Evolution des taux d’intérêts depuis Ronald Reagan
Les promesses de Donald Trump et de ses conseillers selon lesquelles l’économie pourrait croître à 3%, voire même 4%, s’éloignent. La dernière année où l’économie américaine a augmenté au rythme de 3 % sur une année pleine est en 2005. La réforme fiscale – en fait la baisse des impôts pour les entreprises et les classes fortunées – a donné un coup de fouet très temporaire sur la croissance mais durable sur les déficits et par conséquent la dette. Certes, le taux de chômage est très bas et les marchés financiers très hauts. Si les premiers ne bougeront pas instantanément, les seconds sont très volatiles. D’autant que la guerre commerciale avec la Chine est loin d’être terminée et que l’accord qui devait remplacer le NAFTA pas encore signé par le Congrès.
Le déficit devrait frôler les 1000 milliards de dollars, 300 milliards de plus que ne l’avait prévu le CBO (Congressional Budget Office) en juillet 2017 avant la réforme fiscale. 300 milliards, c’est 1,5 point de PIB. Ce niveau est celui atteint en 2012 alors que le chômage était le double de ce qu’il est aujourd’hui et que l’économie, qui sortait à peine de la crise de 2008/2009, nécessitait encore un programme de relance. Sachant que les dépenses pour financer les guerres ont largement diminué.
A-t-on entendu ces derniers temps un républicain s’émouvoir d’une telle situation ? Pas du tout, ils sont trop occupés à ne pas commenter le quid pro quo entre Donald Trump et le gouvernement ukrainien.

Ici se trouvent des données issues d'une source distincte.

(* ===== verification/SocketServer.v ===== *)
(** * The RPC socket server

    [src/network/socket_connection.{h,cpp}] and
    [src/network/socket_server.{h,cpp}]: the connections of a server and the
    completion handlers of their asynchronous reads and writes.  A handler
    runs to its end before the next one starts (one thread runs the
    [io_context]); what the library does between two handlers is an event. *)

From stdpp Require Import gmap.
From S2P Require Import Prelude Bytes Socket.
From coqutil Require Import Byte Word.LittleEndianList.
#[local] Open Scope Z_scope.

(** ** State *)

(** The asynchronous read a connection waits for. *)
Inductive pending_read :=
  | ReadHeader
  | ReadBody (code : Z).

Record SocketConnection := mkConnection {
  conn_id : Z;
  running : bool;
  is_open : bool;
  read_msg_header : Z;
  read_msg_body : bytes;
  reading : option pending_read;
  (** asynchronous writes under way: the address of the buffer *)
  writing : list nat;
}.

(** A server, all connection objects that are still referenced by their
    handlers, and the heap of the strings whose address was handed out. *)
Record SocketServer := mkSocketServer {
  port : Z;
  acceptor_open : bool;
  accepting : bool;
  connections : gmap Z nat;
  conns : list SocketConnection;
  strings : gmap nat bytes;
  next_addr : nat;
}.

(** [bound] says whether opening, binding and listening succeeded; a failure
    throws. *)
Definition new_SocketServer (bound : bool) : outcome SocketServer :=
  if bound then Done (mkSocketServer 11235 true false ∅ [] ∅ 0) else Fault Thrown.

Definition set_conns (s : SocketServer) (l : list SocketConnection) : SocketServer :=
  mkSocketServer (port s) (acceptor_open s) (accepting s) (connections s) l (strings s) (next_addr s).
Definition set_connections (s : SocketServer) (m : gmap Z nat) : SocketServer :=
  mkSocketServer (port s) (acceptor_open s) (accepting s) m (conns s) (strings s) (next_addr s).

(** [f] applied to the connection object at [c]. *)
Definition with_conn (s : SocketServer) (c : nat) (f : SocketConnection -> SocketConnection) : SocketServer :=
  set_conns s (alter f c (conns s)).

(** The error code a handler is called with. *)
Inductive error_code :=
  | no_error
  | eof
  | other_error.

(** ** [SocketServer] *)

(** The reply to a message, and whether the connection is to be closed.  A
    code that is no [MSG_CODE] falls through the switch. *)
Definition process_message (msg_code : Z) (message_in : bytes) : bool * bytes :=
  if msg_code =? EXIT_RPC then (true, []) else (false, []).

Definition exists_connection (s : SocketServer) (p : Z) : bool :=
  match connections s !! p with Some _ => true | None => false end.

Definition remove_connection (s : SocketServer) (p : Z) : SocketServer :=
  set_connections s (delete p (connections s)).

(** ** [SocketConnection] *)
Definition new_SocketConnection (id : Z) : SocketConnection :=
  mkConnection id false true 0 [] None [].

(** [socket.shutdown(..., ec); socket.close()] *)
Definition do_stop (c : SocketConnection) : SocketConnection :=
  mkConnection (conn_id c) (running c) false (read_msg_header c) (read_msg_body c) (reading c) (writing c).

Definition stop_connection (c : SocketConnection) : SocketConnection :=
  let c := do_stop c in
  mkConnection (conn_id c) false (is_open c) (read_msg_header c) (read_msg_body c) (reading c) (writing c).

Definition do_read_header (c : SocketConnection) : SocketConnection :=
  mkConnection (conn_id c) (running c) (is_open c) (read_msg_header c) (read_msg_body c) (Some ReadHeader) (writing c).

Definition start_connection (c : SocketConnection) : SocketConnection :=
  do_read_header
    (mkConnection (conn_id c) true (is_open c) (read_msg_header c) (read_msg_body c) (reading c) (writing c)).

(** [do_stop(); socket_server_ptr->remove_connection(conn_id);] *)
Definition stop_and_remove (s : SocketServer) (c : nat) (conn : SocketConnection) : SocketServer :=
  remove_connection (with_conn s c do_stop) (conn_id conn).

Definition msg_size (header : Z) : Z := Z.land header 0xffffffff.
Definition msg_code (header : Z) : Z := Z.shiftr header 32.
Definition max_msg_size : Z := 64 * 1024 * 1024.

Definition do_read_body (s : SocketServer) (c : nat) (conn : SocketConnection) : SocketServer :=
  let header := read_msg_header conn in
  if max_msg_size <? msg_size header then stop_and_remove s c conn
  else with_conn s c (fun conn =>
    mkConnection (conn_id conn) (running conn) (is_open conn) (read_msg_header conn)
      (resize (read_msg_body conn) (Z.to_nat (msg_size header)))
      (Some (ReadBody (msg_code header))) (writing conn)).

(** [memcpy(buf + offset, data, n)] into a string of its size. *)
Definition memcpy (buf : bytes) (offset : nat) (data : bytes) : outcome bytes :=
  if decide (offset + length data <= length buf)%nat then Done (write_at buf offset data)
  else Fault OutOfBounds.

(** The write is handed the address of the string. *)
Definition do_async_write (s : SocketServer) (c : nat) (addr : nat) : SocketServer :=
  with_conn s c (fun conn =>
    mkConnection (conn_id conn) (running conn) (is_open conn) (read_msg_header conn) (read_msg_body conn)
      (reading conn) (writing conn ++ [addr])).

(** [length] is a [size_t]: eight bytes are copied to the front; the body is
    copied behind the first four.  The string [to_send] is a local: it is
    destroyed when [do_write] returns. *)
Definition do_write (s : SocketServer) (c : nat) (buf : bytes) : outcome SocketServer :=
  let len := length buf in
  let to_send := resize [] (len + 4) in
  to_send ← memcpy to_send 0 (le_split 8 (Z.of_nat len));
  to_send ← memcpy to_send 4 buf;
  let addr := next_addr s in
  let s := mkSocketServer (port s) (acceptor_open s) (accepting s) (connections s) (conns s)
             (<[addr := to_send]> (strings s)) (S addr) in
  let s := do_async_write s c addr in
  Done (mkSocketServer (port s) (acceptor_open s) (accepting s) (connections s) (conns s)
          (delete addr (strings s)) (next_addr s)).

Definition conn_process_message (s : SocketServer) (c : nat) (mcode : Z) (message_in : bytes)
    : outcome (bool * SocketServer) :=
  let result := process_message mcode message_in in
  if negb result.1 then (s ← do_write s c result.2; Done (result.1, s))
  else Done (result.1, s).

(** ** Completion handlers *)

(** [async_read] of the header ends; [header] is what the eight bytes at
    [read_msg_header] hold now. *)
Definition on_header (s : SocketServer) (c : nat) (ec : error_code) (header : Z) : outcome SocketServer :=
  match conns s !! c with
  | None => Done s
  | Some conn =>
      let conn := mkConnection (conn_id conn) (running conn) (is_open conn) header (read_msg_body conn) None (writing conn) in
      let s := with_conn s c (fun _ => conn) in
      match ec with
      | no_error => if running conn then Done (do_read_body s c conn) else Done (stop_and_remove s c conn)
      | _ => Done (stop_and_remove s c conn)
      end
  end.

Definition is_eof (ec : error_code) : bool := match ec with eof => true | _ => false end.
Definition fine_or_eof (ec : error_code) : bool := match ec with other_error => false | _ => true end.

(** [async_read] of the body ends; [body] is what [read_msg_body] holds now. *)
Definition on_body (s : SocketServer) (c : nat) (mcode : Z) (ec : error_code) (body : bytes)
    : outcome SocketServer :=
  match conns s !! c with
  | None => Done s
  | Some conn =>
      let conn := mkConnection (conn_id conn) (running conn) (is_open conn) (read_msg_header conn) body None (writing conn) in
      let s := with_conn s c (fun _ => conn) in
      if fine_or_eof ec && running conn then
        '(exit, s) ← conn_process_message s c mcode body;
        if exit || is_eof ec then Done (stop_and_remove s c conn)
        else Done (with_conn s c do_read_header)
      else Done (stop_and_remove s c conn)
  end.

(** [async_write] of the string at [addr] transfers it and ends. *)
Definition on_write (s : SocketServer) (c : nat) (ec : error_code) (addr : nat)
    : outcome (option bytes * SocketServer) :=
  match conns s !! c with
  | None => Done (None, s)
  | Some conn =>
      let conn := mkConnection (conn_id conn) (running conn) (is_open conn) (read_msg_header conn) (read_msg_body conn)
                    (reading conn) (filter (fun a => a <> addr) (writing conn)) in
      let s := with_conn s c (fun _ => conn) in
      match ec with
      | no_error => match strings s !! addr with Some data => Done (Some data, s) | None => Fault OutOfBounds end
      | _ => Done (None, stop_and_remove s c conn)
      end
  end.

(** ** Accepting and stopping *)
Definition do_accept (s : SocketServer) : SocketServer :=
  if negb (acceptor_open s) then s
  else mkSocketServer (port s) (acceptor_open s) true (connections s) (conns s) (strings s) (next_addr s).

(** [emplace] keeps an entry that is there already. *)
Definition emplace (m : gmap Z nat) (k : Z) (c : nat) : gmap Z nat :=
  match m !! k with Some _ => m | None => <[k := c]> m end.

Definition on_accept (s : SocketServer) (ec : error_code) : SocketServer :=
  do_accept
    match ec with
    | no_error =>
        let conn := start_connection (new_SocketConnection (port s)) in
        let c := length (conns s) in
        let s := set_conns s (conns s ++ [conn]) in
        set_connections s (emplace (connections s) (port s) c)
    | _ => s
    end.

(** [connections.at(port)->stop()] under the lock, then [remove_connection],
    which locks the same non-recursive mutex again. *)
Definition close_connection (s : SocketServer) (p : Z) : attempt SocketServer :=
  match connections s !! p with
  | None => Ran (Fault Thrown)
  | Some c => Blocked
  end.

Definition stop_server (s : SocketServer) : SocketServer :=
  let s := set_conns s (foldr (fun pair l => alter stop_connection pair.2 l) (conns s) (map_to_list (connections s))) in
  set_connections s ∅.

Definition delete_SocketServer (s : SocketServer) : SocketServer :=
  let s := stop_server s in
  mkSocketServer (port s) false (accepting s) (connections s) (conns s) (strings s) (next_addr s).

(** ** The bytes of a peer

    An asynchronous read ends without error once all its bytes are there;
    what is left of [rx] is read later. *)
Fixpoint feed (fuel : nat) (s : SocketServer) (c : nat) (rx : bytes) : outcome (bytes * SocketServer) :=
  match fuel with
  | O => Fault OutOfFuel
  | S fuel =>
      match conns s !! c with
      | None => Done (rx, s)
      | Some conn =>
          if negb (is_open conn) then Done (rx, s)
          else match reading conn with
          | None => Done (rx, s)
          | Some ReadHeader =>
              if decide (8 <= length rx)%nat then
                s ← on_header s c no_error (le_combine (take 8 rx));
                feed fuel s c (drop 8 rx)
              else Done (rx, s)
          | Some (ReadBody mcode) =>
              let n := length (read_msg_body conn) in
              if decide (n <= length rx)%nat then
                s ← on_body s c mcode no_error (take n rx);
                feed fuel s c (drop n rx)
              else Done (rx, s)
          end
      end
  end.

Ils ont tous, une nouvelle fois, cru en l’économie Vaudou selon laquelle les baisses fiscales boosteraient l’économie et donc dégageraient plus de revenus.

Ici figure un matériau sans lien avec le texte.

(** What a successful [set] does. *)
Record set_ok m (key v : bytes) (exp : option Z) (bypass : bool) m' (adm : bool) : Prop := {
  so_key : (0 < len key <= maxKeySize m)%Z;
  so_value : (len v <= maxValueSize m)%Z;
  so_config : same_config m m';
  so_view : view m' key = if adm then Some (v, exp) else None;
  so_other k : k ≠ key → view m' k = view m k ∨ (view m' k = None ∧ policy m ≠ None);
  so_one k1 k2 : k1 ≠ key → k2 ≠ key → view m' k1 ≠ view m k1 → view m' k2 ≠ view m k2 → k1 = k2;
  so_admitted : bypass = true ∨ policy m = None ∨ is_Some (data m !! key) → adm = true;
  so_inv : store_inv m → store_inv m'
}.

Lemma insert_inv m key v exp h (p : option P) :
  store_inv m → (0 < len key <= maxKeySize m)%Z → (len v <= maxValueSize m)%Z →
  let m1 := mkMapStore (maxKeySize m) (maxValueSize m) (<[key := mkEntry v exp h]> (data m))
              (maxEntries m) p in
  (p = None ↔ policy m = None) → (p ≠ None → is_Some h) →
  (p ≠ None → (0 < maxEntries m)%Z → (Size m1 <= maxEntries m)%Z) → store_inv m1.
Proof.
  intros [H1 H2 H3] Hk Hv m1 Hp Hh Hcap. split; simpl; [done|by apply map_Forall_insert_2|].
  intros Hp'. apply map_Forall_insert_2; [by apply Hh|]. apply H3. by rewrite <-Hp.
Qed.

Lemma view_insert m key v exp h (p : option P) k :
  view (mkMapStore (maxKeySize m) (maxValueSize m) (<[key := mkEntry v exp h]> (data m))
          (maxEntries m) p) k
  = if decide (key = k) then Some (v, exp) else view m k.
Proof. unfold view. simpl. rewrite lookup_insert. by case_decide. Qed.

Le renouveau de l’économie américaine chère à Donald Trump et qui lui avait valu de gagner les états de la Rust Belt – Michigan, Wisconsin et Pennsylvanie – et donc l’élection générale n’est pas au rendez-vous. Sur l’année passée, l’emploi industriel de ces trois états s’est contracté. Reste encore les fermiers des grandes plaines. Eux, ils soufrent de la guerre commerciale avec la Chine et ont du mal à écouler leur soja. Les exportations ont laissé place aux aides de toutes sortes – indemnités pour pallier les baisses des ventes, indemnités pour catastrophes naturelles et autres – qui ont représenté cette année 40 % de leurs revenus.

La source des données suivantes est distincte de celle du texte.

(* ===== verification/Membership.v ===== *)
(** * The cluster view (internal/cluster/membership.go)

    A roster is a map from node IDs to entries, each method one state
    transformer (every method holds the roster's lock for its whole body).  A
    state is a [uint8]: the wire can carry any byte, and the code does not
    validate it.  Logging is left out; [now] is nanoseconds. *)

From S2P Require Import Prelude.

(** ** Data *)

(** [NodeState] is a [uint8]. *)
Abbreviation NodeState := N.
Definition Alive : NodeState := 0.
Definition Suspect : NodeState := 1.
Definition Dead : NodeState := 2.

Record Node : Type := mkNode {
  ID : bytes;
  Addr : bytes;
  State : NodeState;
  Incarnation : N
}.

#[global] Instance Node_eq_dec : EqDecision Node.
Proof. solve_decision. Defined.

Record member : Type := mkMember { node : Node; lastSeen : Z }.

Record Members : Type := mkMembers { self : bytes; nodes : gmap bytes member }.

(** An enumeration of the roster, as [range m.nodes] may produce it. *)
Abbreviation roster_order := (gmap bytes member → list (bytes * member)).

(** ** Operations *)

Definition NewMembers (s : Node) (now : Z) : Members :=
  let s := mkNode (ID s) (Addr s) Alive (Incarnation s) in
  mkMembers (ID s) {[ ID s := mkMember s now ]}.

(** [Panic]: a nil entry for self. *)
Definition Bump (m : Members) (now : Z) : gres False Members :=
  match nodes m !! self m with
  | None => Panic
  | Some e =>
      let n := node e in
      let n := mkNode (ID n) (Addr n) (State n) (u64 (Incarnation n + 1)) in
      Ok (mkMembers (self m) (<[self m := mkMember n now]> (nodes m)))
  end.

(** One iteration of [Merge]. *)
Definition merge_node (now : Z) (m : Members) (r : Node) : Members :=
  let put e := mkMembers (self m) (<[ID r := e]> (nodes m)) in
  match nodes m !! ID r with
  | None => put (mkMember r now)
  | Some local =>
      let n := node local in
      if bool_decide (ID r = self m) then
        if negb (State r =? Alive)%N && (Incarnation n <=? Incarnation r)%N
        then put (mkMember (mkNode (ID n) (Addr n) Alive (u64 (Incarnation r + 1))) now)
        else m
      else if (Incarnation n <? Incarnation r)%N then put (mkMember r now)
      else if (Incarnation r =? Incarnation n)%N && (State n <? State r)%N
      then put (mkMember (mkNode (ID n) (Addr n) (State r) (Incarnation n)) now)
      else m
  end.

Definition Merge (m : Members) (remote : list Node) (now : Z) : Members :=
  foldl (merge_node now) m remote.

(** One entry of [DetectFailures]. *)
Definition detect (self : bytes) (now timeout : Z) (l : member) : member :=
  let n := node l in
  if bool_decide (ID n = self) then l
  else if (State n =? Alive)%N && (timeout <? now - lastSeen l)%Z
  then mkMember (mkNode (ID n) (Addr n) Dead (Incarnation n)) (lastSeen l)
  else l.

(** The entries are distinct pointers, so the order of the loop is immaterial. *)
Definition DetectFailures (m : Members) (now timeout : Z) : Members :=
  mkMembers (self m) (detect (self m) now timeout <$> nodes m).

Definition Snapshot (ord : roster_order) (m : Members) : list Node :=
  (λ kv, node kv.2) <$> ord (nodes m).

Definition AliveNodes (ord : roster_order) (m : Members) : list Node :=
  (λ kv, node kv.2) <$> filter (λ kv, State (node kv.2) = Alive) (ord (nodes m)).

(** [Panic]: a nil entry for self. *)
Definition Self (m : Members) : gres False Node :=
  match nodes m !! self m with Some e => Ok (node e) | None => Panic end.

(** ** Invariant and order of information *)

(** The field widths of the wire: a state is a byte, an incarnation a [uint64]
    with room for one refutation. *)
Definition node_ok (n : Node) : Prop := (State n < 256)%N ∧ (Incarnation n < 2 ^ 64 - 1)%N.

#[global] Instance node_ok_dec n : Decision (node_ok n).
Proof. unfold node_ok. apply _. Defined.

Record members_wf (m : Members) : Prop := {
  mw_keys k e : nodes m !! k = Some e → ID (node e) = k;
  mw_self : ∃ e, nodes m !! self m = Some e ∧ State (node e) = Alive;
  mw_states k e : nodes m !! k = Some e → (State (node e) < 256)%N
}.

(** Freshness first, deadness on a tie: one number. *)
Definition rank (n : Node) : N := (Incarnation n * 256 + State n)%N.

Definition rank_of (m : Members) (id : bytes) : option N := (λ e, rank (node e)) <$> nodes m !! id.

(** What a received record contributes: its rank, or, for a claim that self is
    not alive, the incarnation that refutes it. *)
Definition claim (self : bytes) (r : Node) : N :=
  if decide (ID r = self)
  then if decide (State r = Alive) then 0 else ((Incarnation r + 1) * 256)%N
  else rank r.

Definition claims (m : Members) (id : bytes) (rs : list Node) : list N :=
  option_list (rank_of m id) ++ (claim (self m) <$> filter (λ r, ID r = id) rs).

(** [o] is the greatest of [l], if there is one. *)
Definition is_max (l : list N) (o : option N) : Prop :=
  match o with None => l = [] | Some x => x ∈ l ∧ ∀ y, y ∈ l → (y <= x)%N end.

Lemma is_max_unique l l' o o' :
  (∀ x, x ∈ l ↔ x ∈ l') → is_max l o → is_max l' o' → o = o'.
Proof.
  intros E. destruct o as [x|], o' as [y|]; simpl.
  - intros [H1 H2] [K1 K2]. f_equal. apply N.le_antisymm; [apply K2|apply H2]; by apply E.
  - intros [H1 _] ->. apply E, elem_of_nil in H1. done.
  - intros -> [K1 _]. apply E, elem_of_nil in K1. done.
  - done.
Qed.

(** ** Merging one record *)

Lemma merge_node_self now m r : self (merge_node now m r) = self m.
Proof. unfold merge_node. repeat case_match; done. Qed.

Lemma put_wf m id e :
  members_wf m → ID (node e) = id → (State (node e) < 256)%N →
  (id = self m → State (node e) = Alive) → members_wf (mkMembers (self m) (<[id := e]> (nodes m))).
Proof.
  intros [H1 (e0 & He0 & Ha0) H3] Hid Hst Hself. split; simpl.
  - intros k x [[<- <-]|[_ Hx]]%lookup_insert_Some; auto.
  - destruct (decide (id = self m)) as [->|Hne].
    + exists e. rewrite lookup_insert_eq. auto.
    + exists e0. by rewrite lookup_insert_ne.
  - intros k x [[<- <-]|[_ Hx]]%lookup_insert_Some; eauto.
Qed.

Lemma merge_node_wf now m r :
  members_wf m → (State r < 256)%N → members_wf (merge_node now m r).
Proof.
  intros Hm Hr. unfold merge_node. destruct (nodes m !! ID r) as [l|] eqn:E.
  - pose proof (mw_keys _ Hm _ _ E) as Hid. case_bool_decide as Es.
    + case_match; [|done]. by apply put_wf.
    + repeat case_match; try done; by apply put_wf.
  - apply put_wf; try done. intros Es. destruct (mw_self _ Hm) as (e & He & _). congruence.
Qed.

(** The rank of every node moves to the maximum of what is known. *)
Lemma merge_node_rank now m r id :
  members_wf m → node_ok r →
  rank_of (merge_node now m r) id
  = if decide (ID r = id)
    then Some (match rank_of m id with None => claim (self m) r | Some x => N.max x (claim (self m) r) end)
    else rank_of m id.
Proof.
  intros [H1 H2 H3] [Hs Hi]. unfold merge_node, rank_of, claim. case_decide as E.
  2:{ repeat case_match; simpl; rewrite ?lookup_insert_ne by done; done. }
  subst id. destruct (nodes m !! ID r) as [l|] eqn:El; simpl.
  2:{ rewrite lookup_insert_eq. simpl. case_decide as Es; [|done].
      destruct H2 as (e & He & _). congruence. }
  pose proof (H3 _ _ El) as Hls. unfold rank. case_bool_decide as Es.
  - rewrite decide_True by done. destruct H2 as (e & He & Ha). rewrite <-Es, El in He.
    injection He as <-. unfold Alive in *. destruct (N.eqb_spec (State r) 0); simpl.
    + rewrite decide_True, El by done. simpl. f_equal. lia.
    + rewrite decide_False by done. case_bool; simpl; rewrite ?lookup_insert_eq, ?El; simpl; f_equal; [|lia].
      rewrite u64_small by lia. lia.
  - rewrite decide_False by done. destruct (N.ltb_spec (Incarnation (node l)) (Incarnation r)); simpl.
    + rewrite lookup_insert_eq. simpl. f_equal. lia.
    + destruct (N.eqb_spec (Incarnation r) (Incarnation (node l))); simpl.
      * case_bool; simpl; rewrite ?lookup_insert_eq, ?El; simpl; f_equal; lia.
      * rewrite El. simpl. f_equal. lia.
Qed.

(** ** Merging a view *)

Lemma Merge_self m rs now : self (Merge m rs now) = self m.
Proof.
  unfold Merge. revert m. induction rs as [|r rs IH]; intros m; simpl; [done|].
  by rewrite IH, merge_node_self.
Qed.

Lemma roster_merge_wf m rs now :
  members_wf m → Forall (λ r, State r < 256)%N rs → members_wf (Merge m rs now).
Proof.
  unfold Merge. intros Hm Hrs. revert m Hm.
  induction Hrs; intros m Hm; simpl; auto using merge_node_wf.
Qed.

Lemma Merge_rank m rs now id :
  members_wf m → Forall node_ok rs → is_max (claims m id rs) (rank_of (Merge m rs now) id).
Proof.
  unfold Merge. intros Hm Hrs. revert m Hm.
  induction Hrs as [|r rs Hr Hrs IH]; intros m Hm; simpl.
  { unfold claims. destruct (rank_of m id) as [x|]; simpl; [|done]. split; [by left|].
    intros y Hy. apply elem_of_cons in Hy as [->|Hy]; [done|by apply elem_of_nil in Hy]. }
  specialize (IH _ (merge_node_wf now m r Hm (proj1 Hr))).
  unfold claims in *. rewrite merge_node_self, (merge_node_rank now m r id Hm Hr) in IH.
  rewrite filter_cons. case_decide as E; [|done].
  rewrite fmap_cons. destruct (rank_of m id) as [x|]; simpl in *; [|exact IH].
  destruct (rank_of (foldl _ _ _) id) as [y|]; simpl in *; [|done]. destruct IH as [I1 I2].
  split.
  - apply elem_of_cons in I1 as [->|I1]; [|set_solver].
    destruct (N.max_spec x (claim (self m) r)) as [[_ ->]|[_ ->]]; set_solver.
  - intros z Hz. assert (N.max x (claim (self m) r) <= y)%N by (apply I2; set_solver).
    apply elem_of_cons in Hz as [->|Hz]; [lia|].
    apply elem_of_cons in Hz as [->|Hz]; [lia|]. apply I2. set_solver.
Qed.

(** ** Where a merged record comes from *)

(** The records known for [id]: the local one and the received ones. *)
Definition known (m : Members) (id : bytes) (rs : list Node) (n : Node) : Prop :=
  (∃ e, nodes m !! id = Some e ∧ n = node e) ∨ (n ∈ rs ∧ ID n = id).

« Trade wars are good and easy to win » avait imprudemment déclaré Donald Trump. Si les Etats-Unis se devaient clairement de réagir face à la montée chinoise, le gouvernement en place n’a sans doute pas choisi la bonne méthode et surtout il n’a pas prévenu des conséquences. S’il faut le faire, il faut aussi être prêt à en payer le prix. Tout le monde n’a pas le courage de Churchill de dire à ses citoyens qu’il n’a qu’à leur offrir « Du sang, du labeur, des larmes et de la sueur ». Il est plus facile de dire qu’on va rendre la grandeur à l’Amérique et revenir à une époque mythique qui n’a existé que dans les esprits de certains.
La méthode Trump est basée sur deux pieds : créer l’incertitude et décider ce qui est bon et ce qui est mauvais pour l’Amérique. Si l’incertitude n’a pas fait revenir les emplois aux Etats-Unis, elle a bouleversé les chaines logistiques des entreprises et transféré des emplois de la Chine vers d’autres pays, le Viêt-Nam par exemple. Elle empêche les entreprises de faire des plans à long terme. Et quand les emplois reviennent, c’est qu’ils ont fondu comme neige au soleil grâce à l’automatisation. Quant à la Trumptweeteconomy, l’économie à coups de tweets où Donald Trump critique, insulte, invective, congratule, c’est une variante toute trumpienne de ce que certains appellent le crony capitalism.